A poco tiempo de asumir como jefa del servicio de radioterapia, la especialista en primer grado explica que la resiliencia es imprescindible para mantener la atención.
“Nuestro servicio es regional”, aclara la doctora Alonso Wilson, subrayando la vocación de su colectivo. “Atendemos principalmente a pacientes de Granma y Guantánamo, pero también hemos recibido a enfermos de La Habana y Holguín cuando han tenido dificultades con sus equipamientos”. Para garantizar la continuidad del tratamiento, cuentan con una sala de hospitalización destinada a aquellos pacientes que residen en otros municipios y provincias.
El principal reto técnico, detalla la especialista, es el propio equipo. “El 'cobalto' ya tiene su tiempo limitado. Tenemos desafíos constantes, sobre todo con la situación energética nacional. El tratamiento se emplea de lunes a viernes, descansando sábado y domingo. Cualquier afectación eléctrica nos acarrea un caos cuando los pacientes vengan a recibir sus sesiones, pues se atrasan”.

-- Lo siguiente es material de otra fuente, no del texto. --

Lemma wp_transaction_execution per vp n wh s :
  res_wf s.2 → is_u256 per →
  wp moves (transaction_execution memories hooks (TxRlp t) per vp n wh) s
    (λ '(r, _, c) s', e_left c = 0
       ∧ (is_success r = true → l2_executed t n (world s.1) r (world s'.1))) (λ _ _, True).
Proof.
  intros Hs Hper. unfold transaction_execution.
  wp_step; [apply wp_spends; eapply wp_conseq; [by apply wp_ran, wp_execute|intros ? ? _ H; exact H|done]|].
  intros r s1 _ [_ Hrun]. wp_pure.
  wp_step; [by apply wp_enough_boot|]. intros [[enough c] u] s2 _ (-> & Hc & _). wp_return.
  split; [done|]. destruct enough; cbn; [|by destruct r as [[]|]]. intros _. by exists s, s1.
Qed.

Lemma wp_execute_l2 per vp n wh s :
  res_wf s.2 → is_u256 per →
  wp moves (execute_l2 memories hooks (TxRlp t) per vp n wh) s
    (λ '(r, info) s', info_ok info
       ∧ if is_success r then l2_executed t n (world s.1) r (world s'.1) else world s'.1 = world s.1)
    (λ e _, is_internal e).
Proof.
  intros Hs Hper. unfold execute_l2.
  eapply (wp_bind_het moves (within s)); [apply wp_open_tx| |done|done].
  intros h s1 M1 (Hi & Hw1 & Hr1). eapply (wp_bind_within s); [apply M1| | |].
  { apply (wp_attempt _ _ _ (λ x s', match x with
      | inr (r, _, c) => e_left c = 0 ∧ (is_success r = true → l2_executed t n (world s.1) r (world s'.1))
      | inl _ => True end)).
    eapply wp_conseq; [apply wp_transaction_execution; [by rewrite Hr1|done]|..]; [|done].
    intros [[r u] c] s2 _ H. rewrite Hw1 in H. exact H. }
  2:{ intros e s2 H. exact H. }
  intros x s2 M2 Hx. assert (inside h s s2) as Hi2 by (by eapply inside_moves).
  assert (res_wf s2.2) as Hs2 by (apply M2; by rewrite Hr1). destruct x as [e|[[r u] c]]; cbv beta iota in *.
  - eapply wp_bind_leave; [by apply wp_revert_if_fatal| |done]. intros v s3 _ [H3 _]. wp_return. done.
  - eapply wp_bind_leave; [by apply wp_settle| |done]. intros o s3 _ (-> & _ & H3). wp_return.
    rewrite H3. destruct Hx as [Hc Hx]. destruct (is_success r); (split; [done|auto]).
Qed.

A esta dificultad se suma la crisis de combustible, que impacta directamente en la movilidad de los enfermos. Ante esta realidad, la dirección del hospital implementó una estrategia clave para los pacientes de la provincia de Guantánamo, la más oriental del país.
“Se determinó hospitalizarlos”, señala la doctora. “En estos momentos tenemos 16 ingresados. Ellos vienen en la guagua el lunes, reciben el tratamiento y retornan a sus hogares el viernes”.
El servicio reabrió sus puertas en octubre de 2025 tras un año de reparaciones. Desde entonces, las únicas interrupciones han sido las derivadas del déficit energético nacional y afectaciones puntuales. Pese a ello, la doctora Alonso Wilson enfatiza la importancia del tratamiento: “La radioterapia destruye las células tumorales. En ocasiones logramos la desaparición del tumor, y en algunos casos se puede realizar un tratamiento concurrente con quimioterapia en cabeza y cuello, ginecología, pulmón y mama, cuando el medicamento lo permite”.
Humanidad frente a las complicaciones
Una de las preocupaciones más comunes entre los pacientes es el temor a las radiaciones. “Se les explica que pueden aparecer complicaciones inmediatas y tardías”, aclara la jefa de servicio. “Entre las inmediatas están las radiodermitis, que son las quemaduras en la piel. Para eso, cada médico tiene una consulta de seguimiento semanal. Evaluamos la piel, la mucosa en pacientes de cabeza y cuello y hasta ahora no hemos tenido quemaduras de tercer grado porque actuamos a tiempo”.
El buen trato no es un eslogan, sino una política que se respira en los pasillos. Así lo confirman los propios pacientes, quienes contrastan sus expectativas iniciales con la realidad del centro.
Emilio Castán Viñó, oriundo de Guantánamo, llegó al oncológico tras ser diagnosticado con cáncer de próstata. “Pensé encontrarme una cosa y me topé con un trato muy humano, muy profesional.
Los trabajadores en su conjunto, médicos, enfermeras, técnicos... muestran un dominio de su trabajo y mucho cariño. Tratan a los pacientes con tanta humanidad que ayuda a subir la autoestima”, afirma con gratitud. Castán Viñó destaca además la energía positiva del personal que los transporta desde Guantánamo, creando un ambiente de “gran familia” donde la comunicación entre paciente y equipo médico es fluida y profesional.
Noemi Tavera Vargas, también de Guantánamo, se somete a 15 sesiones de radioterapia tras ser operada de un carcinoma de mama. Ingresada en el hospital, su testimonio refleja el impacto del acompañamiento integral. “Me he sentido como si estuviera en mi casa”, asegura. “Los médicos, las enfermeras y los radiólogos permiten que uno se sienta muy bien. Las radiaciones son un tratamiento muy efectivo. Llegué con molestias y ahora veo un avance muy bueno”.
Tavera Vargas subraya que la atención va más allá del tratamiento técnico. “Por los pasillos pasan la psicóloga, la oficiante, el nutriólogo. Te dan charlas de cómo alimentarte, cómo liberar el estrés. Ha sido un apoyo imprescindible”, expresa. Incluso cuando le tocaba recibir quimioterapia en medio de su ingreso, el hospital asumió ese tratamiento sin contratiempos.
El servicio de radioterapia del Hospital Oncológico Conrado Benítez no solo trata tumores, sino que gestiona esperanzas en medio de las carencias. Yaunque la situación energética perjudica el curso ideal del tratamiento, la disposición del personal y la respuesta agradecida de los pacientes son, por ahora, la energía que no falla.